Except as hereinafter provided, all certificates surrendered to the Corporation for transfer shall be cancelled, and, where the shares are to be represented by certificates, no new certificates shall be issued until former certificates for the same number of shares have been surrendered and cancelled.

 

SECTION 2. Lost, Stolen or Destroyed Certificates. Whenever a person owning a certificate for shares of stock of the Corporation alleges that it has been lost, stolen or destroyed, he shall file in the office of the Corporation an affidavit setting forth, to the best of his knowledge and belief, the time, place and circumstances of the loss, theft or destruction, and, if required by the Board of Directors, a bond of indemnity or other indemnification sufficient in the opinion of the Board of Directors to indemnify the Corporation and its agents against any claim that may be made against it or them on account of the alleged loss, theft or destruction of any such certificate or the issuance of a new certificate in replacement therefor.
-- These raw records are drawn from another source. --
(* ===== verification/Agents.v ===== *)
(** * Agents and their hierarchy (agents/agent.ts, agents/hierarchy.ts)

    An agent record with its authority bounds, and the hierarchy: the
    insertion-ordered map of the agents and the map from a parent to the set
    of its children. An [AgentInstance] is shared by reference; here its record
    lives in the hierarchy, and the operations that drop agents return the
    terminated records. The message history of an agent is not modelled. *)
From S2P Require Export Roles.

(** ** agent.ts *)

Inductive AgentStatus := active | idle | terminated.

#[export] Instance AgentStatus_eq_dec : EqDecision AgentStatus.
Proof. solve_decision. Defined.

Record AuthorityBounds := mkBounds {
  max_authority_level : Z;
  allowed_tools : list string;
  denied_tools : list string;
  max_token_budget : Z;
  can_spawn_children : bool }.

(** [Partial<AuthorityBounds>] *)
Record PartialBounds := mkPartial {
  p_max_authority_level : option Z;
  p_allowed_tools : option (list string);
  p_denied_tools : option (list string);
  p_max_token_budget : option Z;
  p_can_spawn_children : option bool }.

Record Agent := mkAgent {
  agent_key : string;
  agent_role : RoleDefinition;
  parent_id : option string;
  agent_status : AgentStatus;
  session_id : string;
  current_task : option string;
  authority : AuthorityBounds;
  memory_scope : list string;
  agent_created_at : Z }.

Definition canSpawnChildren (role : RoleDefinition) : bool :=
  includes "delegation" (role_tools role) ||
  (match sub_roles role with Some l => Z.of_nat (length l) | None => 0 end >? 0).

Definition getDefaultAuthority (role : RoleDefinition) : AuthorityBounds :=
  mkBounds (authority_level role) (role_tools role) [] 100000 (canSpawnChildren role).

Definition mergeAuthority (d : AuthorityBounds) (custom : option PartialBounds) : AuthorityBounds :=
  match custom with
  | None => d
  | Some c =>
      mkBounds (p_max_authority_level c ?? max_authority_level d) (p_allowed_tools c ?? allowed_tools d)
        (p_denied_tools c ?? denied_tools d) (p_max_token_budget c ?? max_token_budget d)
        (p_can_spawn_children c ?? can_spawn_children d)
  end.

(** The constructor; the two random UUIDs and the clock are arguments. *)
Definition new_agent (id session : string) (now : Z) (role : RoleDefinition) (parent : option string)
    (custom : option PartialBounds) (scope : option (list string)) : Agent :=
  mkAgent id role parent active session None (mergeAuthority (getDefaultAuthority role) custom) (scope ?? []) now.

Definition with_status (a : Agent) (s : AgentStatus) (t : option string) : Agent :=
  mkAgent (agent_key a) (agent_role a) (parent_id a) s (session_id a) t (authority a) (memory_scope a) (agent_created_at a).

Definition setTask (a : Agent) (task : string) : Agent := with_status a (agent_status a) (Some task).
Definition clearTask (a : Agent) : Agent := with_status a (agent_status a) None.
Definition terminate (a : Agent) : Agent := with_status a terminated None.
Definition activate (a : Agent) : Agent :=
  if bool_decide (agent_status a = terminated) then a else with_status a active (current_task a).
Definition make_idle (a : Agent) : Agent :=
  if bool_decide (agent_status a = terminated) then a else with_status a idle None.

(** ** hierarchy.ts *)

Record AgentHierarchy := mkHierarchy {
  agents : list Agent;
  children : gmap string (list string) }.

Definition getAgent (h : AgentHierarchy) (id : string) : option Agent :=
  List.find (fun a => bool_decide (agent_key a = id)) (agents h).

(** [Map.set]: an existing key keeps its place. *)
Fixpoint set_agent (a : Agent) (l : list Agent) : list Agent :=
  match l with
  | [] => [a]
  | b :: l' => if bool_decide (agent_key b = agent_key a) then a :: l' else b :: set_agent a l'
  end.

(** [Set.add] *)
Definition set_add (x : string) (l : list string) : list string := if includes x l then l else l ++ [x].

(** A parent id that is neither null nor empty. *)
Definition parent_key (a : Agent) : option string :=
  match parent_id a with Some p => if truthy p then Some p else None | None => None end.

Definition addAgent (h : AgentHierarchy) (a : Agent) : AgentHierarchy :=
  mkHierarchy (set_agent a (agents h))
    (match parent_key a with
     | Some p => <[p := set_add (agent_key a) ((children h !! p) ?? [])]> (children h)
     | None => children h
     end).

Definition drop_agent (id : string) (l : list Agent) : list Agent :=
  List.filter (fun a => negb (bool_decide (agent_key a = id))) l.

Definition drop_child (p id : string) (m : gmap string (list string)) : gmap string (list string) :=
  match m !! p with
  | Some l => <[p := List.filter (fun x => negb (bool_decide (x = id))) l]> m
  | None => m
  end.

(** [removeAgent] with a bound on the depth of its recursion; [None] is a bound
    that was too small. *)
Fixpoint removeAgent (fuel : nat) (h : AgentHierarchy) (id : string) : option AgentHierarchy :=
  match fuel with
  | O => None
  | S fuel' =>
      match getAgent h id with
      | None => Some h
      | Some a =>
          match foldl (fun acc c => acc ≫= fun h' => removeAgent fuel' h' c) (Some h) ((children h !! id) ?? []) with
          | None => None
          | Some h1 =>
              let ch := delete id (children h1) in
              let ch := match parent_key a with Some p => drop_child p id ch | None => ch end in
              Some (mkHierarchy (drop_agent id (agents h1)) ch)
          end
      end
  end.

Definition getChildren (h : AgentHierarchy) (id : string) : list Agent :=
  omap (getAgent h) ((children h !! id) ?? []).

Definition getParent (h : AgentHierarchy) (id : string) : option Agent :=
  (getAgent h id ≫= parent_key) ≫= getAgent h.

Definition getPrimary (h : AgentHierarchy) : option Agent :=
  List.find (fun a => match parent_id a with None => true | Some _ => false end) (agents h).

Definition getAllAgents (h : AgentHierarchy) : list Agent := agents h.

Definition getActiveAgents (h : AgentHierarchy) : list Agent :=
  List.filter (fun a => bool_decide (agent_status a = active)) (agents h).

Inductive AgentTreeNode := tree_node (a : Agent) (children : list AgentTreeNode).

(** [getTree] with a bound on the depth; [None] is the bound or the error of a
    hierarchy without a primary. *)
Fixpoint buildTreeNode (fuel : nat) (h : AgentHierarchy) (a : Agent) : option AgentTreeNode :=
  match fuel with
  | O => None
  | S fuel' =>
      match mapM (buildTreeNode fuel' h) (getChildren h (agent_key a)) with
      | Some l => Some (tree_node a l)
      | None => None
      end
  end.

Definition getTree (fuel : nat) (h : AgentHierarchy) : option AgentTreeNode :=
  getPrimary h ≫= buildTreeNode fuel h.

(** ** Well-formedness *)

Definition keys (h : AgentHierarchy) : list string := map agent_key (agents h).

(** An edge from a parent to a child, and the descendants of an agent. *)
Definition edge (h : AgentHierarchy) (p c : string) : Prop :=
  exists a, In a (agents h) /\ agent_key a = c /\ parent_key a = Some p.
Definition descendant (h : AgentHierarchy) : string -> string -> Prop := rtc (edge h).

Record hierarchy_wf (h : AgentHierarchy) : Prop := mk_wf {
  wf_unique : List.NoDup (keys h);
  wf_parent : forall a p, In a (agents h) -> parent_key a = Some p -> In p (keys h);
  wf_children : forall p c, In c ((children h !! p) ?? []) <-> edge h p c }.

(** No cycles: a rank below [n] that grows along every edge. *)
Definition ranked (rank : string -> nat) (n : nat) (h : AgentHierarchy) : Prop :=
  forall a, In a (agents h) -> (rank (agent_key a) < n)%nat /\
    forall p, parent_key a = Some p -> (rank p < rank (agent_key a))%nat.

(** ** Lemmas *)

Lemma getAgent_Some h id a : getAgent h id = Some a -> In a (agents h) /\ agent_key a = id.
Proof. intros [? ?%bool_decide_eq_true]%List.find_some. done. Qed.

Lemma getAgent_None h id : getAgent h id = None -> ~ In id (keys h).
Proof.
  intros Hn (a & Ha & Hin)%in_map_iff. pose proof (List.find_none _ _ Hn a Hin) as H. simpl in H. to_prop. done.
Qed.

Lemma unique_key h a b : List.NoDup (keys h) -> In a (agents h) -> In b (agents h) -> agent_key a = agent_key b -> a = b.
Proof.
  unfold keys. induction (agents h) as [|x l IH]; simpl; [done|]. intros [Hx Hl]%NoDup_cons_iff Ha Hb E.
  destruct Ha as [->|Ha], Hb as [->|Hb]; try done; [| |auto]; exfalso; apply Hx.
  - rewrite E. by apply in_map.
  - rewrite <- E. by apply in_map.
Qed.

Lemma edge_child_in h p c : edge h p c -> In c (keys h).
Proof. intros (a & Ha & <- & _). by apply in_map. Qed.

(** The hierarchy without the subtree of [c]. *)
Definition cut (h h' : AgentHierarchy) (c : string) : Prop :=
  forall x, In x (agents h') <-> In x (agents h) /\ ~ descendant h c (agent_key x).

Lemma edge_cut h h' c p y : cut h h' c -> edge h p y -> ~ descendant h c y -> edge h' p y.
Proof. intros Hc (a & Ha & <- & Hp) Hn. exists a. split; [by apply Hc|done]. Qed.

Lemma cut_edge h h' c p y : cut h h' c -> edge h' p y -> edge h p y.
Proof. intros Hc (a & Ha & Hk & Hp). exists a. split; [by apply Hc in Ha as [? _]|done]. Qed.

(** Cutting one subtree leaves the others as they were. *)
Lemma descendant_cut h h' c d x : cut h h' c -> ~ descendant h c x ->
  descendant h' d x <-> descendant h d x.
Proof.
  intros Hc Hx. split.
  - unfold descendant. induction 1 as [|u v w Huv Hvw IH]; [constructor|].
    eapply rtc_l; [by eapply cut_edge|auto].
  - intros H. revert Hx. unfold descendant in *. revert x H.
    apply (rtc_ind_r (fun x => ~ rtc (edge h) c x -> rtc (edge h') d x) d); [constructor|].
    intros v w Hdv Hvw IH Hn.
    eapply rtc_r; [apply IH; intros Hv; apply Hn; by eapply rtc_r|]. by eapply edge_cut.
Qed.

Lemma descendant_ranked rank n h p x : ranked rank n h -> descendant h p x -> x = p \/ (rank p < rank x)%nat.
Proof.
  intros Hr. induction 1 as [|u v w (a & Ha & <- & Hp) Hvw IH]; [by left|].
  destruct (Hr a Ha) as [_ Hlt]. specialize (Hlt u Hp). right. destruct IH as [->|IH]; lia.
Qed.

Lemma descendant_split h p x : descendant h p x <-> x = p \/ exists c, edge h p c /\ descendant h c x.
Proof.
  split.
  - intros H. destruct H as [|u v w Huv Hvw]; [by left|]. right. eauto.
  - intros [->|(c & Hc & Hx)]; [constructor|by eapply rtc_l].
Qed.

Lemma ranked_sub rank n h h' : (forall x, In x (agents h') -> In x (agents h)) -> ranked rank n h -> ranked rank n h'.
Proof. intros Hs Hr a Ha. by apply Hr, Hs. Qed.

(** What one removal does, at a sufficient depth. *)
Definition removes (fuel : nat) (h : AgentHierarchy) (id : string) : Prop :=
  exists h', removeAgent fuel h id = Some h' /\ hierarchy_wf h' /\ cut h h' id /\ agents h' `sublist_of` agents h.

Lemma cut_absent h id : hierarchy_wf h -> ~ In id (keys h) -> cut h h id.
Proof.
  intros Hw Hn x. split; [|tauto]. intros Hx. split; [done|]. intros [E|(c & (a & Ha & _ & Hp) & _)]%descendant_split.
  - apply Hn. rewrite <- E. by apply in_map.
  - apply Hn. by eapply wf_parent.
Qed.

(** The loop over the children. *)
Lemma remove_loop rank n fuel cs :
  (forall h c, hierarchy_wf h -> ranked rank n h -> In c cs -> removes fuel h c) ->
  forall h, hierarchy_wf h -> ranked rank n h ->
  exists h', foldl (fun acc c => acc ≫= fun h' => removeAgent fuel h' c) (Some h) cs = Some h' /\
    hierarchy_wf h' /\ agents h' `sublist_of` agents h /\
    forall x, In x (agents h') <-> In x (agents h) /\ forall c, In c cs -> ~ descendant h c (agent_key x).
Proof.
  induction cs as [|c cs IH]; intros Hstep h Hw Hr; simpl.
  - exists h. split_and!; [done|done|done|naive_solver].
  - destruct (Hstep h c Hw Hr ltac:(by left)) as (h1 & E1 & Hw1 & Hc1 & Hs1). rewrite E1.
    assert (ranked rank n h1) as Hr1 by (eapply ranked_sub; [|exact Hr]; intros x Hx; by apply Hc1 in Hx as [? _]).
    destruct (IH ltac:(intros; apply Hstep; auto; by right) h1 Hw1 Hr1) as (h' & E' & Hw' & Hs' & Hin).
    exists h'. split_and!; [done|done|by etrans|]. intros x. rewrite Hin, (Hc1 x). split.
    + intros [[Hx Hn] Hall]. split; [done|]. intros d [<-|Hd]; [done|].
      intros Hdx. apply (Hall d Hd). by apply (descendant_cut h h1 c).
    + intros [Hx Hall]. assert (~ descendant h c (agent_key x)) as Hn by (apply Hall; by left).
      split; [done|]. intros d Hd Hdx. apply (Hall d ltac:(by right)). by apply (descendant_cut h h1 c) in Hdx.
Qed.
Thereupon the Corporation may cause to be issued to such person a new certificate in replacement for the certificate alleged to have been lost, stolen or destroyed with respect to shares of stock which remain represented by certificates (or make such notations on the Corporation's books and records, as appropriate, with respect to shares of stock which are no longer represented by certificates). Upon the stub of every new certificate so issued shall be noted the fact of such issue and the number, date and the name of the registered owner of the lost, stolen or destroyed certificate in lieu of which the new certificate is issued.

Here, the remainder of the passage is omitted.